Stored data
(** * videostream/models.py: a shallow embedding and its properties

    The development follows the layout of [videostream/models.py]:

    - [Py]: the pieces of the Python 2 runtime the module calls
      ([str.split], [str.lower], subscripting, [datetime.strftime],
      exceptions);
    - [Models]: the classes [Video], [BasicVideo], [HTML5Video],
      [EmbedVideo], [FlashVideo], what the field options written in the
      module make the inherited [Model.save] do ([auto_now],
      [auto_now_add], [unique], the automatic primary key, the reverse
      accessor of a relation), and the methods of the classes;
    - the theorems, one block per method. *)

From Stdlib Require Import ZArith String Ascii List Bool Lia DecimalString.
From stdpp Require Import base option gmap strings list fin_maps.

Local Open Scope string_scope.
Local Open Scope Z_scope.

(* ===================================================================== *)
(** * Python runtime                                                       *)
(* ===================================================================== *)

Module Py.

(** Exceptions the module can raise or let through. *)
Inductive exn : Type :=
| AttributeError
| IndexError
| ValueError
| IntegrityError
| OverflowError
| DoesNotExist
| NoReverseMatch.

Inductive result (A : Type) : Type :=
| Ok (a : A)
| Raise (e : exn).
Arguments Ok {A} a.
Arguments Raise {A} e.

Definition rbind {A B : Type} (r : result A) (k : A -> result B) : result B :=
  match r with
  | Ok a => k a
  | Raise e => Raise e
  end.

Definition raises {A : Type} (r : result A) : bool :=
  match r with Ok _ => false | Raise _ => true end.

(** The values that travel through [reverse] and [get_FOO_display]. *)
Inductive value : Type :=
| PyNone
| PyInt (n : Z)
| PyStr (s : string).

(** ** Strings *)

(** [c in s] for a one-character [c]. *)
Fixpoint occurs (c : ascii) (s : string) : bool :=
  match s with
  | EmptyString => false
  | String a s' => Ascii.eqb a c || occurs c s'
  end.

(** [s.split(sep)] for a one-character separator: every occurrence cuts,
    empty pieces are kept, and the result is never the empty list. *)
Fixpoint split (sep : ascii) (s : string) : list string :=
  match s with
  | EmptyString => [EmptyString]
  | String a s' =>
      if Ascii.eqb a sep then EmptyString :: split sep s'
      else match split sep s' with
           | [] => [String a EmptyString]
           | p :: ps => String a p :: ps
           end
  end.

(** [l[i]] for [i >= 0]. *)
Definition subscript {A : Type} (l : list A) (i : nat) : result A :=
  match l !! i with
  | Some x => Ok x
  | None => Raise IndexError
  end.

Definition lower_char (a : ascii) : ascii :=
  let n := nat_of_ascii a in
  if (65 <=? n)%nat && (n <=? 90)%nat then ascii_of_nat (n + 32) else a.

(** [s.lower()] on byte strings. *)
Fixpoint lower (s : string) : string :=
  match s with
  | EmptyString => EmptyString
  | String a s' => String (lower_char a) (lower s')
  end.

(** [str(n)] for an integer: decimal digits, a minus sign when negative. *)
Definition decimal (n : Z) : string := NilZero.string_of_int (Z.to_int n).

(** C's [%02d] on a non-negative number. *)
Definition pad2 (n : Z) : string :=
  let s := decimal n in
  if (String.length s <? 2)%nat then "0" +:+ s else s.

(** ** datetime *)

Record datetime : Type := mk_datetime {
  year : Z;
  month : Z;
  day : Z;
  hour : Z;
  minute : Z;
  second : Z;
  microsecond : Z
}.

Definition is_leap (y : Z) : bool :=
  (y mod 4 =? 0) && (negb (y mod 100 =? 0) || (y mod 400 =? 0)).

Definition days_in_month (y m : Z) : Z :=
  if m =? 2 then (if is_leap y then 29 else 28)
  else if (m =? 4) || (m =? 6) || (m =? 9) || (m =? 11) then 30
  else 31.

(** What the [datetime] constructor accepts (MINYEAR = 1, MAXYEAR = 9999). *)
Definition valid_datetime (d : datetime) : bool :=
  (1 <=? year d) && (year d <=? 9999) &&
  (1 <=? month d) && (month d <=? 12) &&
  (1 <=? day d) && (day d <=? days_in_month (year d) (month d)) &&
  (0 <=? hour d) && (hour d <=? 23) &&
  (0 <=? minute d) && (minute d <=? 59) &&
  (0 <=? second d) && (second d <=? 59) &&
  (0 <=? microsecond d) && (microsecond d <=? 999999).

(** Abbreviated month names of the C locale, which is the locale in force
    unless the process calls [setlocale]; nothing in the module does. *)
Definition month_abbr : list string :=
  ["Jan"; "Feb"; "Mar"; "Apr"; "May"; "Jun";
   "Jul"; "Aug"; "Sep"; "Oct"; "Nov"; "Dec"].

Definition strftime_b (d : datetime) : string :=
  nth (Z.to_nat (month d - 1)) month_abbr "".

(** Expansion of one directive. Only [%Y], [%b], [%d] and [%%] occur in
    the module; any other directive is copied as it stands. *)
Definition directive (d : datetime) (a : ascii) : string :=
  if Ascii.eqb a "Y" then decimal (year d)
  else if Ascii.eqb a "b" then strftime_b d
  else if Ascii.eqb a "d" then pad2 (day d)
  else if Ascii.eqb a "%" then "%"
  else String "%" (String a EmptyString).

Fixpoint expand (d : datetime) (fmt : string) : string :=
  match fmt with
  | EmptyString => EmptyString
  | String a rest =>
      if Ascii.eqb a "%" then
        match rest with
        | EmptyString => "%"
        | String b rest' => directive d b +:+ expand d rest'
        end
      else String a (expand d rest)
  end.

(** [d.strftime(fmt)]. The module is Python 2 code ([__unicode__],
    [super(Video, self)], [models.permalink]); there [datetime.strftime]
    refuses every year before 1900 with [ValueError], whatever the
    format. *)
Definition strftime (d : datetime) (fmt : string) : result string :=
  if year d <? 1900 then Raise ValueError else Ok (expand d fmt).

End Py.

(* ===================================================================== *)
(** * The classes of models.py                                             *)
(* ===================================================================== *)

Module Models.
Import Py.

(** ** Fields *)

(** [class Video(models.Model)], lines 44-62. [id] is the automatic primary
    key, [None] until the row exists. *)
Record Video : Type := mk_Video {
  id : option Z;
  title : string;
  slug : string;
  tags : string;
  description : option string;
  is_public : bool;
  allow_comments : bool;
  created_date : option datetime;
  modified_date : option datetime;
  publish_date : option datetime
}.

Definition set_id (x : option Z) (v : Video) : Video :=
  mk_Video x (title v) (slug v) (tags v) (description v) (is_public v)
    (allow_comments v) (created_date v) (modified_date v) (publish_date v).

Definition set_is_public (x : bool) (v : Video) : Video :=
  mk_Video (id v) (title v) (slug v) (tags v) (description v) x
    (allow_comments v) (created_date v) (modified_date v) (publish_date v).

Definition set_created_date (x : option datetime) (v : Video) : Video :=
  mk_Video (id v) (title v) (slug v) (tags v) (description v) (is_public v)
    (allow_comments v) x (modified_date v) (publish_date v).

Definition set_modified_date (x : option datetime) (v : Video) : Video :=
  mk_Video (id v) (title v) (slug v) (tags v) (description v) (is_public v)
    (allow_comments v) (created_date v) x (publish_date v).

Definition set_publish_date (x : option datetime) (v : Video) : Video :=
  mk_Video (id v) (title v) (slug v) (tags v) (description v) (is_public v)
    (allow_comments v) (created_date v) (modified_date v) x.

(** The three subclasses of [Video] (multi-table inheritance: each carries
    the fields of its parent row). *)
Record BasicVideo : Type := mk_BasicVideo {
  basic_fields : Video
}.

Record EmbedVideo : Type := mk_EmbedVideo {
  embed_fields : Video;
  video_url : option string;
  video_code : option string
}.

(** The three file columns of a [FlashVideo], and [video_file] of an
    [HTML5Video] below, hold what the database row holds: the name under
    which the file is stored, or [None]. An upload that is assigned to the
    attribute and not yet written to the storage is outside this model: the
    [pre_save] of Django's [FileField] writes such a file during [save] and
    puts the name the storage gave it in the attribute. *)
Record FlashVideo : Type := mk_FlashVideo {
  flash_fields : Video;
  videoupload : option string;
  flvfile : option string;
  thumbnail : option string;
  encode : bool
}.

(** An instance of [Video] or of one of its subclasses. *)
Inductive instance : Type :=
| of_Video (v : Video)
| of_BasicVideo (b : BasicVideo)
| of_EmbedVideo (e : EmbedVideo)
| of_FlashVideo (f : FlashVideo).

Definition fields (o : instance) : Video :=
  match o with
  | of_Video v => v
  | of_BasicVideo b => basic_fields b
  | of_EmbedVideo e => embed_fields e
  | of_FlashVideo f => flash_fields f
  end.

Definition update (g : Video -> Video) (o : instance) : instance :=
  match o with
  | of_Video v => of_Video (g v)
  | of_BasicVideo b => of_BasicVideo (mk_BasicVideo (g (basic_fields b)))
  | of_EmbedVideo e =>
      of_EmbedVideo (mk_EmbedVideo (g (embed_fields e)) (video_url e) (video_code e))
  | of_FlashVideo f =>
      of_FlashVideo (mk_FlashVideo (g (flash_fields f)) (videoupload f)
                       (flvfile f) (thumbnail f) (encode f))
  end.

(** [class HTML5Video(models.Model)], lines 93-117. *)
Definition OGG : Z := 0.
Definition WEBM : Z := 1.
Definition MP4 : Z := 2.
Definition FLASH : Z := 3.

_Problem description_
Go line by line through the records and copy those that contain the word "split".

_Written solution_
      ([str.split], [str.lower], subscripting, [datetime.strftime],
(** [s.split(sep)] for a one-character separator: every occurrence cuts,
Fixpoint split (sep : ascii) (s : string) : list string :=
      if Ascii.eqb a sep then EmptyString :: split sep s'
      else match split sep s' with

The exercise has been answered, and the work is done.